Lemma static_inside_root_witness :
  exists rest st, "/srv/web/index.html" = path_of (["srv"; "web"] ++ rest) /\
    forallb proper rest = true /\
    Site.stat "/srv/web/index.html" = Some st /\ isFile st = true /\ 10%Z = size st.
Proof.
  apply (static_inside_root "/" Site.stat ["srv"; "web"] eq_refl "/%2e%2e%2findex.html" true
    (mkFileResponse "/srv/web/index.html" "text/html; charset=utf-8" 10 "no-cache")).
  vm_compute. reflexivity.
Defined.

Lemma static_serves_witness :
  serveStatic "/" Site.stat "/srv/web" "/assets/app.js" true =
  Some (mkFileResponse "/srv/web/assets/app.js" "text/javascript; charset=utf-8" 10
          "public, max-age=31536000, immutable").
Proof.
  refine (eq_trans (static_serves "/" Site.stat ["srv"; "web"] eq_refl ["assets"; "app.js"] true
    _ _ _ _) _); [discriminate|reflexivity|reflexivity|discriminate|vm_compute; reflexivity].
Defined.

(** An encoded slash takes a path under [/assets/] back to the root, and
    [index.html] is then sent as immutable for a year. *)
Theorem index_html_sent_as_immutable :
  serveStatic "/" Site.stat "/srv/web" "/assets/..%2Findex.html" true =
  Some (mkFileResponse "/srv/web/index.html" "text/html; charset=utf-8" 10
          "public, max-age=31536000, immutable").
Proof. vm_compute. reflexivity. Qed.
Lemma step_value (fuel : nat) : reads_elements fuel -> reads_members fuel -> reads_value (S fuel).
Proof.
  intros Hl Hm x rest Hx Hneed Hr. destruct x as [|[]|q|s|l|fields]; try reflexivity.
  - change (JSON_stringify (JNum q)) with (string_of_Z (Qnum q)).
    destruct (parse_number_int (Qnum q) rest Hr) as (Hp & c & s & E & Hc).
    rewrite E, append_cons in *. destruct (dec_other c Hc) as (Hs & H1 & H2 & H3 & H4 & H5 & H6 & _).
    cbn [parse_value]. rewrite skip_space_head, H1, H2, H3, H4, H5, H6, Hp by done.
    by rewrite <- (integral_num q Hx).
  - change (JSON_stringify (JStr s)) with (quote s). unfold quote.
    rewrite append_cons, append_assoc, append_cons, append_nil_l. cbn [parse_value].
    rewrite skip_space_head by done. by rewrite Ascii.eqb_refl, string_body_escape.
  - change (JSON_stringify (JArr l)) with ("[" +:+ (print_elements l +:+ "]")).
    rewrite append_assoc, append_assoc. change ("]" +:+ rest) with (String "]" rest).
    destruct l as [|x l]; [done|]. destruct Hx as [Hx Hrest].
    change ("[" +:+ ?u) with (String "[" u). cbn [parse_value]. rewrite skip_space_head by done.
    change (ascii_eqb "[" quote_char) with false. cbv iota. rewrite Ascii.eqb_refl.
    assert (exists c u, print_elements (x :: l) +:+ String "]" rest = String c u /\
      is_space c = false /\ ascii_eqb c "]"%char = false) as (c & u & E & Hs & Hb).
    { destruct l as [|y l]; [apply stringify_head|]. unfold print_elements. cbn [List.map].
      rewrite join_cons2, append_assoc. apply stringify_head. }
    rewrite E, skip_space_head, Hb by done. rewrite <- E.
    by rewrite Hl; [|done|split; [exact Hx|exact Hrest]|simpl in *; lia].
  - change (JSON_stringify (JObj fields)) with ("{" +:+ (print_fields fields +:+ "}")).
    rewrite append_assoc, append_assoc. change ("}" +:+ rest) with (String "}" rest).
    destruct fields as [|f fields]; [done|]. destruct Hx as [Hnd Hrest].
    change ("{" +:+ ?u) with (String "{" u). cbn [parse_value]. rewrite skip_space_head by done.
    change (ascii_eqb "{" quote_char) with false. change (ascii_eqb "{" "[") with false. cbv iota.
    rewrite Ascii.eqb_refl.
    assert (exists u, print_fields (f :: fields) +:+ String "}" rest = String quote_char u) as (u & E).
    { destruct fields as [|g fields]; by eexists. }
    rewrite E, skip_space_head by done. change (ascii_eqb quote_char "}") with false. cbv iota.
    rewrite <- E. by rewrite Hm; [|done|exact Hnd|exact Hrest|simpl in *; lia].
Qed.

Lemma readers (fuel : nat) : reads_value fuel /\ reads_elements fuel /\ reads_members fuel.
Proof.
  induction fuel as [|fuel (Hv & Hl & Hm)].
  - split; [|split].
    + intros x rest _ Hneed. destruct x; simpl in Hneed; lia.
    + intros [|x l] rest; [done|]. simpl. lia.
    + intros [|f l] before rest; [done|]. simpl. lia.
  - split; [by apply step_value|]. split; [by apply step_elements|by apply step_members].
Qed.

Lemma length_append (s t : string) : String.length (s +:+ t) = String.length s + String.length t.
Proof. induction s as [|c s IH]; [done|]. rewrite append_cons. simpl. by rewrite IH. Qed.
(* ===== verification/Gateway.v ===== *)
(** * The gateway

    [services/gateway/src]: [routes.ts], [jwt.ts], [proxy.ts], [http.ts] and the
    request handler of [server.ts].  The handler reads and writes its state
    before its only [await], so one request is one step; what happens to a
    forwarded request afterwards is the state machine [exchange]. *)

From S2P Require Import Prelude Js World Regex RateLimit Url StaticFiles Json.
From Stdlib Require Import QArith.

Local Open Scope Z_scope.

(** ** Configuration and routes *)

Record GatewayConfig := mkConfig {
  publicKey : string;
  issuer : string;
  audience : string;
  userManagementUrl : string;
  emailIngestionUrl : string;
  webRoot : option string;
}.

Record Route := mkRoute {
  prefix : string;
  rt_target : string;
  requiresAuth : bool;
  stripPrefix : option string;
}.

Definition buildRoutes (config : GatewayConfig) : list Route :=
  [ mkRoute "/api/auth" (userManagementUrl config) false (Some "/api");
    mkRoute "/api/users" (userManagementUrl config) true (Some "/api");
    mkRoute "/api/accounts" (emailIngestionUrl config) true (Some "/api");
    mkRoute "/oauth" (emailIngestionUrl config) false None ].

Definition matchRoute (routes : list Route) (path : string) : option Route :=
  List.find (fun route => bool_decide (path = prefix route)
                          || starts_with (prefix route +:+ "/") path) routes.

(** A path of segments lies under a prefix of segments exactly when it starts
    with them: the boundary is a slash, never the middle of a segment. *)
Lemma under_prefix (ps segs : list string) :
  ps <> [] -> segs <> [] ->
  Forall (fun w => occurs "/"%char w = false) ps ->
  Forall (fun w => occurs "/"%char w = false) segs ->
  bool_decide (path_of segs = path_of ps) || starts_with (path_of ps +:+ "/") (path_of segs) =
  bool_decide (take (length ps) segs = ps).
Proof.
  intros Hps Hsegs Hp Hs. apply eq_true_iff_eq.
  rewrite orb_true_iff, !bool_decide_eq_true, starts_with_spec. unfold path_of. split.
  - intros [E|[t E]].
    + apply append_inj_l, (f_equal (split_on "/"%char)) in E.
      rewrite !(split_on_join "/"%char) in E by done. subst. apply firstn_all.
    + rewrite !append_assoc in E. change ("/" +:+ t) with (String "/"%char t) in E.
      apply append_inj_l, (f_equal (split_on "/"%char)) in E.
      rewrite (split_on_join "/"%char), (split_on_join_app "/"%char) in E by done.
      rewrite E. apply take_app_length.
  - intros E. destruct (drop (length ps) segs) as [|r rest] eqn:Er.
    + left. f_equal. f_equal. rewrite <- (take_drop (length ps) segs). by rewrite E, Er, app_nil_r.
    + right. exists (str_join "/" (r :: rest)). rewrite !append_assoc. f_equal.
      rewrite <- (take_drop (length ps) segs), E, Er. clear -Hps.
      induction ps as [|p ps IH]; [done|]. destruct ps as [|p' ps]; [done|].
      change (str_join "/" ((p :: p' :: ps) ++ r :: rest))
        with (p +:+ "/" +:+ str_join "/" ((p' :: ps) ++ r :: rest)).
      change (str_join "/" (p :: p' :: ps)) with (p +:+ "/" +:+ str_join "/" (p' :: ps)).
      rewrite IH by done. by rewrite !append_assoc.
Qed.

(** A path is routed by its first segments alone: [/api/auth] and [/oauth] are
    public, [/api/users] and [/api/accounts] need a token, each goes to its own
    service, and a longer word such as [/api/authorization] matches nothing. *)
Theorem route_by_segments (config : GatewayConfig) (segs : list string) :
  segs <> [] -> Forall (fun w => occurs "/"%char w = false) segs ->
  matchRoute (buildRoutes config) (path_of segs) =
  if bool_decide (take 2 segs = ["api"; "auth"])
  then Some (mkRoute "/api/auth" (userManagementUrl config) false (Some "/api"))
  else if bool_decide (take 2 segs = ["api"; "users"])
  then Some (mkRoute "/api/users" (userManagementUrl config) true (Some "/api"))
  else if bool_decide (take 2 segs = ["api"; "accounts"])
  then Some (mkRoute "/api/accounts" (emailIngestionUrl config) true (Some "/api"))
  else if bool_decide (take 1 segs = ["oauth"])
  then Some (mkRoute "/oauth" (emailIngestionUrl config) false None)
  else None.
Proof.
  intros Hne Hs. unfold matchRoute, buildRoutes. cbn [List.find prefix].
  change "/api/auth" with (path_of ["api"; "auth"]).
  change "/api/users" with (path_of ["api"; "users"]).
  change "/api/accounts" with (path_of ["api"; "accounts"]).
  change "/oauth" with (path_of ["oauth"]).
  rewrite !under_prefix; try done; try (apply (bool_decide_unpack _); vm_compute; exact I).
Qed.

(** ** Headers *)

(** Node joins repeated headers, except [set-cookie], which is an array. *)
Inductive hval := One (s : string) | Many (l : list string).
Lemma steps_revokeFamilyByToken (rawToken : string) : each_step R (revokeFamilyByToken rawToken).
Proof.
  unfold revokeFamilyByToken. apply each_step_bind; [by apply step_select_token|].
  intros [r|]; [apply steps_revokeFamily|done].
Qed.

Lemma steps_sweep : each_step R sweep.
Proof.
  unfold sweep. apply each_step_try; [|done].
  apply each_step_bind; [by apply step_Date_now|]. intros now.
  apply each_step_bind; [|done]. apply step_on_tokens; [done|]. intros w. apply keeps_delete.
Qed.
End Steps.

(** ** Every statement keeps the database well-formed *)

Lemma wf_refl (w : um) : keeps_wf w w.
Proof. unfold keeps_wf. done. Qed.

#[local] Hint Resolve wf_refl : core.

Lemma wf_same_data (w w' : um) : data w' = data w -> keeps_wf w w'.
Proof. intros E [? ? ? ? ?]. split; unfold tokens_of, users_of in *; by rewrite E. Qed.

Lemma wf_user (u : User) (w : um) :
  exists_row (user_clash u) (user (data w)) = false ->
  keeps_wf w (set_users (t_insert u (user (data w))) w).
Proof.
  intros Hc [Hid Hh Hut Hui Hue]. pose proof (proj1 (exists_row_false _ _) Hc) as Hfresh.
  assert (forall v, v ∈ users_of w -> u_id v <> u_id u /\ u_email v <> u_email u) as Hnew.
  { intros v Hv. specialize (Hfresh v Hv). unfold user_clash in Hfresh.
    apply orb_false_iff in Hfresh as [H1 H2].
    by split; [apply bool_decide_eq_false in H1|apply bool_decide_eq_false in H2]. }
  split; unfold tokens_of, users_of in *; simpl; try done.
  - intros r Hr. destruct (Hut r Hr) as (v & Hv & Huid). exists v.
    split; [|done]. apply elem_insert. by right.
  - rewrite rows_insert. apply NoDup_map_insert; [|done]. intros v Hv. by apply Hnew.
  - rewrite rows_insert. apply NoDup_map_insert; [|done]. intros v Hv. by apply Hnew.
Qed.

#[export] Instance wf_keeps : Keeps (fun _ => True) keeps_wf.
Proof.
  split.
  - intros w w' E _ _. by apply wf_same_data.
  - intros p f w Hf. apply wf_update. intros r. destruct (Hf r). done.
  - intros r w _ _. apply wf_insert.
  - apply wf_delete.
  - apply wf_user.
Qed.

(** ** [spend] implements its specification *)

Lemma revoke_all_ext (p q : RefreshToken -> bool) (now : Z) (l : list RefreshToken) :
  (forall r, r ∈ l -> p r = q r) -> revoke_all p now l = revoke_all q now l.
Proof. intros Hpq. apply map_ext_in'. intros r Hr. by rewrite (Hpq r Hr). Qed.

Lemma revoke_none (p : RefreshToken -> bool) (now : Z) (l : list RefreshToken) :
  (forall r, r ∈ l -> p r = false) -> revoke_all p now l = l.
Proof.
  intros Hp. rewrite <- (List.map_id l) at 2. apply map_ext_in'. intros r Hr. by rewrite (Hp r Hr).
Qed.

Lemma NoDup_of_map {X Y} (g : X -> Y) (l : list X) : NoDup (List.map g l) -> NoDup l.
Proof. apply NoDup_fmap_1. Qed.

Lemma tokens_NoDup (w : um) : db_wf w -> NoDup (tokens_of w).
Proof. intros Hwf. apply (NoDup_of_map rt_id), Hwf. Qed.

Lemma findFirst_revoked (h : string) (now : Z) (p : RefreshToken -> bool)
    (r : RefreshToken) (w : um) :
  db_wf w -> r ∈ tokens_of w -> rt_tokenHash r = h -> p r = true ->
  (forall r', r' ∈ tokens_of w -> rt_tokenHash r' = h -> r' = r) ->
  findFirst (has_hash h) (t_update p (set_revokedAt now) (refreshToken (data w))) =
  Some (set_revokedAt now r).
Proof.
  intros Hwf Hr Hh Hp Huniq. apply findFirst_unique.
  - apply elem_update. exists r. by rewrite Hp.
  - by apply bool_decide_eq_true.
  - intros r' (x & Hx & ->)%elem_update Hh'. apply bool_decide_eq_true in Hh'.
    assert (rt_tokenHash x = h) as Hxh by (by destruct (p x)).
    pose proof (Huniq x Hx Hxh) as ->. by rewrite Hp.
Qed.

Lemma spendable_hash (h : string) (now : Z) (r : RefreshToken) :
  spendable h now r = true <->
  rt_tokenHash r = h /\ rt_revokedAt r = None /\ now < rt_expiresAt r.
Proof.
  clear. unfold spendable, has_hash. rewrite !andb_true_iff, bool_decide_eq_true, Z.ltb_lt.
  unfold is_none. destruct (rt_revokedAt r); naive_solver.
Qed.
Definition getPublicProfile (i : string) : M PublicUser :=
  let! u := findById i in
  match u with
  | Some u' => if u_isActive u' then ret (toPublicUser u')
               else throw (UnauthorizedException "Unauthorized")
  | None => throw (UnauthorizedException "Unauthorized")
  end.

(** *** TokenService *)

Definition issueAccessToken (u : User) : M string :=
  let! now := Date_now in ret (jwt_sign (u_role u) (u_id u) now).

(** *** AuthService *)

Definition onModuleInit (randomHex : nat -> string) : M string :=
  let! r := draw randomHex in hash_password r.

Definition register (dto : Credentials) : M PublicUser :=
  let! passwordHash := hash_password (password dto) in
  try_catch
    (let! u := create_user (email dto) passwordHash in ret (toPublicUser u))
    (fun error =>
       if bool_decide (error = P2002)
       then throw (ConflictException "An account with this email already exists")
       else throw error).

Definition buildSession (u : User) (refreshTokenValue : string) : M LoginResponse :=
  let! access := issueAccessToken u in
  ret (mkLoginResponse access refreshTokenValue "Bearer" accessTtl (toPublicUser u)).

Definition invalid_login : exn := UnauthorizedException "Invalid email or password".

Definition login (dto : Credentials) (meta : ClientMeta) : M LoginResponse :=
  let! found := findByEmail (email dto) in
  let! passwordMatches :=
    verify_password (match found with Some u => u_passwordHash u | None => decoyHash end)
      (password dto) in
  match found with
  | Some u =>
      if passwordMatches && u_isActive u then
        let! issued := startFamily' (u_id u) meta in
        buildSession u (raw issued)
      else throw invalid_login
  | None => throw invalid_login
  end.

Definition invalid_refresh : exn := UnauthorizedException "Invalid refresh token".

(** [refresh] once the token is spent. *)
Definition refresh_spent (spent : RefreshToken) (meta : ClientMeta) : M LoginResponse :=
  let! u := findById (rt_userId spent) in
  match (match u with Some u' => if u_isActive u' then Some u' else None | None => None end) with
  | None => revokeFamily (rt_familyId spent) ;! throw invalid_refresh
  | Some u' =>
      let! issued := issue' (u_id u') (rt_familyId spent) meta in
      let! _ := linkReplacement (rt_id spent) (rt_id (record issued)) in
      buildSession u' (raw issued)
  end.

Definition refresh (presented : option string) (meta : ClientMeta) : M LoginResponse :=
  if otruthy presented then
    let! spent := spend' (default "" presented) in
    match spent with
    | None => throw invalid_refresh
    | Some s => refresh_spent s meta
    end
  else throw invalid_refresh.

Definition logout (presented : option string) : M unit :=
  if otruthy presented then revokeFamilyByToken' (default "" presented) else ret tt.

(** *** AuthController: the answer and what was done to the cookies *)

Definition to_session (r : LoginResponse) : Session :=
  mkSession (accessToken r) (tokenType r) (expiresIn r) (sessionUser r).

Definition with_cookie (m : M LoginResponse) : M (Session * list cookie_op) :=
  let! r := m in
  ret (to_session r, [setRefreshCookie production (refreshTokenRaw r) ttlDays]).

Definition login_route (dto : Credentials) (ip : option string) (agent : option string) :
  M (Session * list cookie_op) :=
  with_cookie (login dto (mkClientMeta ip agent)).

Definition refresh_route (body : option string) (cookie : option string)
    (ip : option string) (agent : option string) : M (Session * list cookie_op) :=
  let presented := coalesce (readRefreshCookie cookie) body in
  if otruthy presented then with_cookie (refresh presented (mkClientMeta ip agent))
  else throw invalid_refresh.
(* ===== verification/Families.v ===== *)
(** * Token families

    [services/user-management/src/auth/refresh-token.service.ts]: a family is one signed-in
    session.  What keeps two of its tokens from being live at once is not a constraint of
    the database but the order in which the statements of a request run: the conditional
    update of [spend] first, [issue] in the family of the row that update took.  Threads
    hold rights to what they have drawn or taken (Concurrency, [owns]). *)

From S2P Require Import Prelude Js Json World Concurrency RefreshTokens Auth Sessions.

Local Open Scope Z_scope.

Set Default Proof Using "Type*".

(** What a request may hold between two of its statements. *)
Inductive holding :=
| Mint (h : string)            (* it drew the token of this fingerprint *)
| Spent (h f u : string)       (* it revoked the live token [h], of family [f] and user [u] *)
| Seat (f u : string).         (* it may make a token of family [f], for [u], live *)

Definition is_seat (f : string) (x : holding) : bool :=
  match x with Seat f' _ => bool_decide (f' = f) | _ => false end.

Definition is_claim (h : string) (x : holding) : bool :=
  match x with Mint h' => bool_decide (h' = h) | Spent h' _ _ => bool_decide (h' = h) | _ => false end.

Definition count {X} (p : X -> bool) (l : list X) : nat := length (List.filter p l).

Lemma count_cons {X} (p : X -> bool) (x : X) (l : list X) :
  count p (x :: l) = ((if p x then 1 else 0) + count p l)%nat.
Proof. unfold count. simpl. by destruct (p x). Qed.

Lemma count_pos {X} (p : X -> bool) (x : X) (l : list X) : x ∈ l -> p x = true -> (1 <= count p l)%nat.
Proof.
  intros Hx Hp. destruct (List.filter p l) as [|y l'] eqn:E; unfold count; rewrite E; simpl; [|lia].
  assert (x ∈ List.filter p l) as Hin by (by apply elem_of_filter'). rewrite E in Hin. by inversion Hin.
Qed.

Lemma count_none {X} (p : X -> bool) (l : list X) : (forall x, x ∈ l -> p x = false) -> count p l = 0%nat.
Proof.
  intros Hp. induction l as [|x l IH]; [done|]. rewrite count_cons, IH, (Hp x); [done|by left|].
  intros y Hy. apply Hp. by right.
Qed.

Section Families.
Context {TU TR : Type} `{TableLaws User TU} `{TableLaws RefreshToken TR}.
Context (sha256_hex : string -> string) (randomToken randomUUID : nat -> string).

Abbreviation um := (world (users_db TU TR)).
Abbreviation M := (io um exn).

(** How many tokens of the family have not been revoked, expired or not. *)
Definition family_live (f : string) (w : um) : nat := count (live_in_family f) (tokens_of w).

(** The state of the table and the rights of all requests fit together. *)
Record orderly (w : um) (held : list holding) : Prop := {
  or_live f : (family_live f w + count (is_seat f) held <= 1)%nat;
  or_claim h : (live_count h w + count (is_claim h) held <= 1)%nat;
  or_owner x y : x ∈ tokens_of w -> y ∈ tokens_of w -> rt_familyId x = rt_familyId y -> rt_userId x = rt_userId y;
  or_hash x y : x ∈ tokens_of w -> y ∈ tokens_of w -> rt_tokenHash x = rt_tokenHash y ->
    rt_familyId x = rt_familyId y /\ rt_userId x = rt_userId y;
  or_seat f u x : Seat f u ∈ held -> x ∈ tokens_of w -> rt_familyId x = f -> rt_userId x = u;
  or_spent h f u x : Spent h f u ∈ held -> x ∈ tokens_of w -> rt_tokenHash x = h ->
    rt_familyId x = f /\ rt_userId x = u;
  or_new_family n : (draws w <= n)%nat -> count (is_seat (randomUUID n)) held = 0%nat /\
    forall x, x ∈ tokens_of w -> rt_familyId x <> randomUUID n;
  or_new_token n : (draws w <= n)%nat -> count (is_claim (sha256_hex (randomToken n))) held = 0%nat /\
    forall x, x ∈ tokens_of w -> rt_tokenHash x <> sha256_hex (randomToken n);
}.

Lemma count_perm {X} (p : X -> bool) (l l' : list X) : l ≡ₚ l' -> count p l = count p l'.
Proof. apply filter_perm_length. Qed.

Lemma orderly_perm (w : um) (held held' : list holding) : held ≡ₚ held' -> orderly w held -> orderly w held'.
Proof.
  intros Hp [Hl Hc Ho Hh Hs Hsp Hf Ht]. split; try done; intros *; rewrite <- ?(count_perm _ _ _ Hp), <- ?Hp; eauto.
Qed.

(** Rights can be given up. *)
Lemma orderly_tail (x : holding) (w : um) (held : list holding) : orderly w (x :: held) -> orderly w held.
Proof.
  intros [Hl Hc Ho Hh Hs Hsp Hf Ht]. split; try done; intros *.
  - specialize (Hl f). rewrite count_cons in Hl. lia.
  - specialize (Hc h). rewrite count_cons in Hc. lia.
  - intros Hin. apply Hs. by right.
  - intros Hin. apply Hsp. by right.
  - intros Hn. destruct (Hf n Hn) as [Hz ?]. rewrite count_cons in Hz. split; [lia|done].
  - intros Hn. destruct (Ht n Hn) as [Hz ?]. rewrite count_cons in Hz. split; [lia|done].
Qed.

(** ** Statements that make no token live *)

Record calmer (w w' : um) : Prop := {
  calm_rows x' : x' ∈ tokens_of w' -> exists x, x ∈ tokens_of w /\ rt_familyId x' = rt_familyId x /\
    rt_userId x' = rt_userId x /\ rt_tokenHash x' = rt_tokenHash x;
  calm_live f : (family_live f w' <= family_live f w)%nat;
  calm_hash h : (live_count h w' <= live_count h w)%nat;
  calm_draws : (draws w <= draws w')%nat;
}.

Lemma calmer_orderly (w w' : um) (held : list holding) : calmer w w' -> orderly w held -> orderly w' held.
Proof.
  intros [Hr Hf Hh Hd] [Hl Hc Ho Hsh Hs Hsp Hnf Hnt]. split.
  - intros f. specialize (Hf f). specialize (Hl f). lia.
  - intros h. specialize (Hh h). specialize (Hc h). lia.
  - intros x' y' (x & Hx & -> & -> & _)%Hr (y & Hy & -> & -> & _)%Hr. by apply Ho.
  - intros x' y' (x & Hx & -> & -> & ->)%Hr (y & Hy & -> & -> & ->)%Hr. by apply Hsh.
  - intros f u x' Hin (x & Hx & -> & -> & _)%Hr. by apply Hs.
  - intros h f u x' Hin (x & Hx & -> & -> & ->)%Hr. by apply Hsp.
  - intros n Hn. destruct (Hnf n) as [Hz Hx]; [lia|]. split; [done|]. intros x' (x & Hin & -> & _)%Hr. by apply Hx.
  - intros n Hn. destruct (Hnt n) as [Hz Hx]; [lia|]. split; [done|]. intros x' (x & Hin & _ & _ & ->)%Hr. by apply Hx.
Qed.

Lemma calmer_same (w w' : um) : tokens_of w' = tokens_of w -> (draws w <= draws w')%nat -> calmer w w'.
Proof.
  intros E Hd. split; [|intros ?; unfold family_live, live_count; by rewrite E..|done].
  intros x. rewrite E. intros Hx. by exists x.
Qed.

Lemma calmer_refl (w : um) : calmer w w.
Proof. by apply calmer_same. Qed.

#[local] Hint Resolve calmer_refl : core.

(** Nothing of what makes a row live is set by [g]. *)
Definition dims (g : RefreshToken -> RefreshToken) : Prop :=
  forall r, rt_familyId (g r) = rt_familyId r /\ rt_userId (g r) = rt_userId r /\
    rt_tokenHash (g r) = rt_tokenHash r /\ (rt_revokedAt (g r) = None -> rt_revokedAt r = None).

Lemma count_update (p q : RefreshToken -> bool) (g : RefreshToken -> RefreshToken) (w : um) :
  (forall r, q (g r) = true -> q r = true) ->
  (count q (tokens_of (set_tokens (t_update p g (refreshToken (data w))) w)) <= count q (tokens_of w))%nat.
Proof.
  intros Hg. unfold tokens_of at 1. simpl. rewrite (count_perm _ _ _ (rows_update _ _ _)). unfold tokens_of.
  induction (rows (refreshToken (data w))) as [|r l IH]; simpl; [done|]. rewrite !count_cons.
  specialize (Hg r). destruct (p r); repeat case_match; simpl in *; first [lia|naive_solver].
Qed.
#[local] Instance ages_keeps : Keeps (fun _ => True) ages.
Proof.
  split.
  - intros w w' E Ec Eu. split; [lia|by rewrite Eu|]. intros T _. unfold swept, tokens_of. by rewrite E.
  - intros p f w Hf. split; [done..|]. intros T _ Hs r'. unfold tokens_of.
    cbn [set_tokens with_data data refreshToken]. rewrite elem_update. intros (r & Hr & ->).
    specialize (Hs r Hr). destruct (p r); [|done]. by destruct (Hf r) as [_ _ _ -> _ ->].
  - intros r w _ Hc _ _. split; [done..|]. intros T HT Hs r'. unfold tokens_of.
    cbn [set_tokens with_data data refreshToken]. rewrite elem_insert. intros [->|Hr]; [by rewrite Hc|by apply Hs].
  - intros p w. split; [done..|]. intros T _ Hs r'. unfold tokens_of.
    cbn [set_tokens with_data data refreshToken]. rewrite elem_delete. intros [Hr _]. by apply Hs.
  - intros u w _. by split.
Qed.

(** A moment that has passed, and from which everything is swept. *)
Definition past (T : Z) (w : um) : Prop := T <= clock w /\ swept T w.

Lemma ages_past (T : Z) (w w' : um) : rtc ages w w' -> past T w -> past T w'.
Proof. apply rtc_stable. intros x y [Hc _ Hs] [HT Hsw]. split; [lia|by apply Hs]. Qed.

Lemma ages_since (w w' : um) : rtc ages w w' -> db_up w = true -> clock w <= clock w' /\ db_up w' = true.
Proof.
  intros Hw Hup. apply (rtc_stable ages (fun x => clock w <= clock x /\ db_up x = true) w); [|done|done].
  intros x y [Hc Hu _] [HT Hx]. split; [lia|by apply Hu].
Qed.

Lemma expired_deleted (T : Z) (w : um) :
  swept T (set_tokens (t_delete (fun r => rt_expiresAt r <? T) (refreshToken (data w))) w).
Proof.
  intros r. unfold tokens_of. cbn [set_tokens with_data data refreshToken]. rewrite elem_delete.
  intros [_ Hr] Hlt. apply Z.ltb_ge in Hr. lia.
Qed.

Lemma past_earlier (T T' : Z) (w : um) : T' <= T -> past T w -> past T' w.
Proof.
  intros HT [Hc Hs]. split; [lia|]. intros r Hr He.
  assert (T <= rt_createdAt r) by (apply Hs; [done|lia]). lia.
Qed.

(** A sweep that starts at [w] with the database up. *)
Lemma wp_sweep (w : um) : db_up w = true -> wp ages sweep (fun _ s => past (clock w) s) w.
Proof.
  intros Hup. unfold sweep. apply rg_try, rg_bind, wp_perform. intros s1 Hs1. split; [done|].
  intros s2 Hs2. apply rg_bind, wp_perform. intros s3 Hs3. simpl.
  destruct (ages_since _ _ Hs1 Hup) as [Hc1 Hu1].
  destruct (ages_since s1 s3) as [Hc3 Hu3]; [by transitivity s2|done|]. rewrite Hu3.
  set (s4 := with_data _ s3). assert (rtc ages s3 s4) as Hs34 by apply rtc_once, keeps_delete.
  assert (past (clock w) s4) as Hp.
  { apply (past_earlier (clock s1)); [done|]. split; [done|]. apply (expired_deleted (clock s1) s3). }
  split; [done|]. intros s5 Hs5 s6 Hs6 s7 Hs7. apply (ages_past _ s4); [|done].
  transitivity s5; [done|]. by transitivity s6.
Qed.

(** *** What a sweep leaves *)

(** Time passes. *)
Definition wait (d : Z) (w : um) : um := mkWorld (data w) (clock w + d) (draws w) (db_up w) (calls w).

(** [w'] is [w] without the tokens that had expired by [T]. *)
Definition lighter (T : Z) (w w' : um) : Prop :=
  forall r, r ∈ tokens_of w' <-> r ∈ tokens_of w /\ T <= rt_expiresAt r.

+-------+

What you are asked to do: Using the entries above, quote each line verbatim from the first through the line that contains "(** An encoded".

Solution for this exercise:
Lemma static_inside_root_witness :
  exists rest st, "/srv/web/index.html" = path_of (["srv"; "web"] ++ rest) /\
    forallb proper rest = true /\
    Site.stat "/srv/web/index.html" = Some st /\ isFile st = true /\ 10%Z = size st.
Proof.
  apply (static_inside_root "/" Site.stat ["srv"; "web"] eq_refl "/%2e%2e%2findex.html" true
    (mkFileResponse "/srv/web/index.html" "text/html; charset=utf-8" 10 "no-cache")).
  vm_compute. reflexivity.
Defined.

Lemma static_serves_witness :
  serveStatic "/" Site.stat "/srv/web" "/assets/app.js" true =
  Some (mkFileResponse "/srv/web/assets/app.js" "text/javascript; charset=utf-8" 10
          "public, max-age=31536000, immutable").
Proof.
  refine (eq_trans (static_serves "/" Site.stat ["srv"; "web"] eq_refl ["assets"; "app.js"] true
    _ _ _ _) _); [discriminate|reflexivity|reflexivity|discriminate|vm_compute; reflexivity].
Defined.

(** An encoded slash takes a path under [/assets/] back to the root, and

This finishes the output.